Above the undistorted zone, the same effect is at work, but in
reverse. Again the looming falls of with increasing distance from the
horizon, but here that's the direction of increasing altitude.
So this region is vertically compressed (i.e., stooped).
The three image zones are still quite prominent: the short, undistorted section (loomed), sandwiched between the stretched — here, miraged — lower zone and the squashed (stooped) one above it.
Because of the longer path in the thermal inversion, the horizon ray
actually leaves the bottom of the inversion just before reaching the
target; so the boundary between the lower two zones has now moved up to
just above the horizon. Thus, the mirage
is gradually eating into the undistorted zone from below, as the target
distance increases.
Finally, the stooping of the upper zone has increased, while the
apparent altitude of the target's apex has decreased with distance;
so the stooping is now evident in the whole upper part of the target
(notice that its apex angle is now obviously obtuse).

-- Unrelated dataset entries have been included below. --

(** When the next attempt goes. After the [n]th failure in a row a retrying device waits one response timeout doubled
    [n - 1] times, never past one renewal interval after the failed attempt started, where a device that keeps to
    its renewals waits that interval; the loop that stops doubling early, on saturating
    arithmetic, computes just that. After a refusal, one renewal interval from the attempt's start. After a success, one
    interval from the lease's start, or for a device that keeps to its renewals from the attempt's. *)
Theorem retry_schedule c now outcome : lc_settings c ->
  let start := default now (lc_attempt c) in
  let n := Z.min U32_MAX (lc_failures c + 1) in
  lc_failures (failed c now outcome).1 = n /\
  lc_next (failed c now outcome).1 = Some match lc_retry c with
    | AtRenewal => instant_add start (lc_renewal c)
    | Backoff => Z.min (instant_add start (lc_renewal c))
                   (instant_add now (Z.min (lc_timeout c * 2 ^ (n - 1)) (lc_renewal c)))
    end /\
  lc_next (refused c now).1 = Some (instant_add start (lc_renewal c)) /\
  lc_next (accepted c now).1 = Some (instant_add
    match lc_retry c with Backoff => proven_since c now | AtRenewal => start end (lc_renewal c)).
Proof.
  intros Hs start n. split_and!.
  - unfold failed. cbv zeta. destruct (is_some outcome); unfold resolve_first; cbn; destruct (lc_first_resolved c); done.
  - by apply failed_next.
  - unfold refused. cbv zeta.
    match goal with |- context [resolve_first ?x ?b] => destruct (resolve_first_frame x b) as (_ & _ & _ & _ & ->) end. done.
  - unfold accepted, resolve_first. cbv zeta. cbn. by destruct (lc_first_resolved c).
Qed.
Lemma retry_schedule_witness :
  lc_next (failed (example_registration <| lc_failures := 2 |>) (duration_from_secs 3) (Some OutTimedOut)).1 =
    Some (duration_from_secs 15).
Proof.
  destruct (retry_schedule (example_registration <| lc_failures := 2 |>) (duration_from_secs 3) (Some OutTimedOut))
    as (_ & H & _).
  - repeat split; vm_compute; discriminate || reflexivity.
  - rewrite H. vm_compute. reflexivity.
Defined.
(** ** The slots (exchange.rs) *)

(** [Exchanges] (bacnet-bip-core/src/node/exchange.rs) *)
Record Exchanges := { xs_slots : list Slot; xs_generation : Z }.
#[export] Instance eta_Exchanges : Settable Exchanges := fun r =>
  {| xs_slots := xs_slots r; xs_generation := xs_generation r |}.
(** [Exchanges::new] (bacnet-bip-core/src/node/exchange.rs:304-309) *)
Definition exchanges_new (X : nat) : Exchanges := {| xs_slots := replicate X SLOT_FREE; xs_generation := 0 |}.
(** [self.slots[index]]: the source panics out of range; every index here is one [position] or [live] found. *)
Definition slot_at (x : Exchanges) (index : nat) : Slot := nth index (xs_slots x) SLOT_FREE.
Definition set_slot (x : Exchanges) (index : nat) (s : Slot) : Exchanges :=
  x <| xs_slots := <[index := s]> (xs_slots x) |>.
Definition live_with (peer : SocketAddrV4) (s : Slot) : bool := is_live s && bool_decide (sl_peer s = peer).
(** The loop over the live slots of the peer: the first that is in the way.
    [Exchanges::admit] (bacnet-bip-core/src/node/exchange.rs:320-331) *)
Fixpoint admit_conflict (slots : list Slot) (peer : SocketAddrV4) (operation : Operation) : option ExchangeRefusal :=
  match slots with
  | [] => None
  | s :: slots =>
      if negb (live_with peer s) then admit_conflict slots peer operation else
      if decide (sl_operation s = operation) then Some SameExchange else
      if answered_by_success operation && answered_by_success (sl_operation s) then Some ResultClass
      else admit_conflict slots peer operation
  end.
(** [Exchanges::admit] (bacnet-bip-core/src/node/exchange.rs) *)
Definition exchanges_admit (x : Exchanges) (peer : SocketAddrV4) (operation : Operation) (timeout : Duration)
  (owner : Owner) (ttl : Z) : Exchanges * Result ExchangeId ExchangeRefusal :=
  match admit_conflict (xs_slots x) peer operation with
  | Some refusal => (x, Err refusal)
  | None =>
      match position (fun s => negb (is_live s)) (xs_slots x) with
      | None => (x, Err ExchangeFull)
      | Some index =>
          let x := x <| xs_generation := wrapping_add32 (xs_generation x) 1 |> in
          let s := {| sl_phase := PhAdmitted; sl_peer := peer; sl_operation := operation;
                      sl_generation := xs_generation x; sl_timeout := timeout; sl_owner := owner; sl_ttl := ttl;
                      sl_early := None; sl_late_until := None |} in
          (set_slot x index s, Ok (slot_id s index))
      end
  end.
(** [Exchanges::live] (bacnet-bip-core/src/node/exchange.rs) *)
Definition exchanges_live (x : Exchanges) (id : ExchangeId) : option nat :=
  match xs_slots x !! exchange_id_slot id with
  | Some s => if is_live s && (sl_generation s =? xi_generation id) then Some (exchange_id_slot id) else None
  | None => None
  end.
(** [Exchanges::id] (bacnet-bip-core/src/node/exchange.rs) *)
Definition exchanges_id (x : Exchanges) (index : nat) : ExchangeId := slot_id (slot_at x index) index.
(** [Exchanges::find] (bacnet-bip-core/src/node/exchange.rs) *)
Definition exchanges_find (x : Exchanges) (peer : SocketAddrV4) (key : Key) : option nat :=
  position (fun s => live_with peer s && key_fits key (sl_operation s)) (xs_slots x).
(** [Exchanges::first_with] (bacnet-bip-core/src/node/exchange.rs) *)
Definition first_with (x : Exchanges) (peer : SocketAddrV4) (function : BvlcFunction) : option nat :=
  let read := of_ack function in
  position (fun s => live_with peer s && ((function =? BVLC_RESULT) || bool_decide (Some (sl_operation s) = read)))
    (xs_slots x).
(** [Exchanges::is_late] (bacnet-bip-core/src/node/exchange.rs) *)
Definition is_late (x : Exchanges) (peer : SocketAddrV4) (key : Key) (now : Instant) : bool :=
  existsb (fun s => negb (is_live s) && bool_decide (sl_peer s = peer) && key_fits key (sl_operation s)
                    && match sl_late_until s with Some t => now <? t | None => false end) (xs_slots x).
(** [Exchanges::retire] (bacnet-bip-core/src/node/exchange.rs) *)
Definition exchanges_retire (x : Exchanges) (index : nat) (now : Instant) : Exchanges * Slot :=
  let ended := slot_at x index in
  let late := match sl_phase ended with PhSent _ => Some (instant_add now (sl_timeout ended)) | _ => None end in
  (set_slot x index (ended <| sl_late_until := late |> <| sl_phase := PhFree |> <| sl_early := None |>), ended).
(** [Exchanges::registration] (bacnet-bip-core/src/node/exchange.rs) *)
Definition exchanges_registration (x : Exchanges) : option nat :=
  position (fun s => is_live s && bool_decide (sl_owner s = OwnRegistration)) (xs_slots x).
(** The loop of [next_deadline], at slot [index].
    [Exchanges::next_deadline] (bacnet-bip-core/src/node/exchange.rs:418-429) *)
Fixpoint next_deadline_loop (slots : list Slot) (index : nat) (first : option (nat * Instant))
  : option (nat * Instant) :=
  match slots with
  | [] => first
  | s :: slots =>
      let first := match sl_phase s with
        | PhSent deadline =>
            if match first with Some (_, earliest) => deadline <? earliest | None => true end
            then Some (index, deadline) else first
        | _ => first
        end in
      next_deadline_loop slots (S index) first
  end.
(** [Exchanges::next_deadline] (bacnet-bip-core/src/node/exchange.rs) *)
Definition exchanges_next_deadline (x : Exchanges) : option (nat * Instant) := next_deadline_loop (xs_slots x) 0 None.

Above the projecting corner, the bottom of the stooped zone is becoming the flat upper edge of Wegener's miraging strip. This edge is a discontinuity between trapped (ducted) rays and those that pass freely through the inversion.
Despite the increasing complexity, there are still only three images, at
most, of target points. This is a classic 3-image mirage; but if the
target had been shorter, so than none of it projected above Wegener's
strip, it would be a textbook 2-image superior mirage.
Notice that the undistorted zone that was formerly visible above the
miraged zone has disappeared entirely here. It has been replaced by a
sharp corner, where the top edge of Wegener's
strip
is now prominent, just below the very stooped apex of the target.
The upper half of the strip contains a prominent erect image, due to ray-crossings near 40 km. The entire strip is filled with highly stretched, multiple images. This would probably be considered a Fata Morgana mirage in the real world.
Only a trace of the extremely stooped apex of the target remains visible.
The top of the target, above Wegener's strip, has practically disappeared.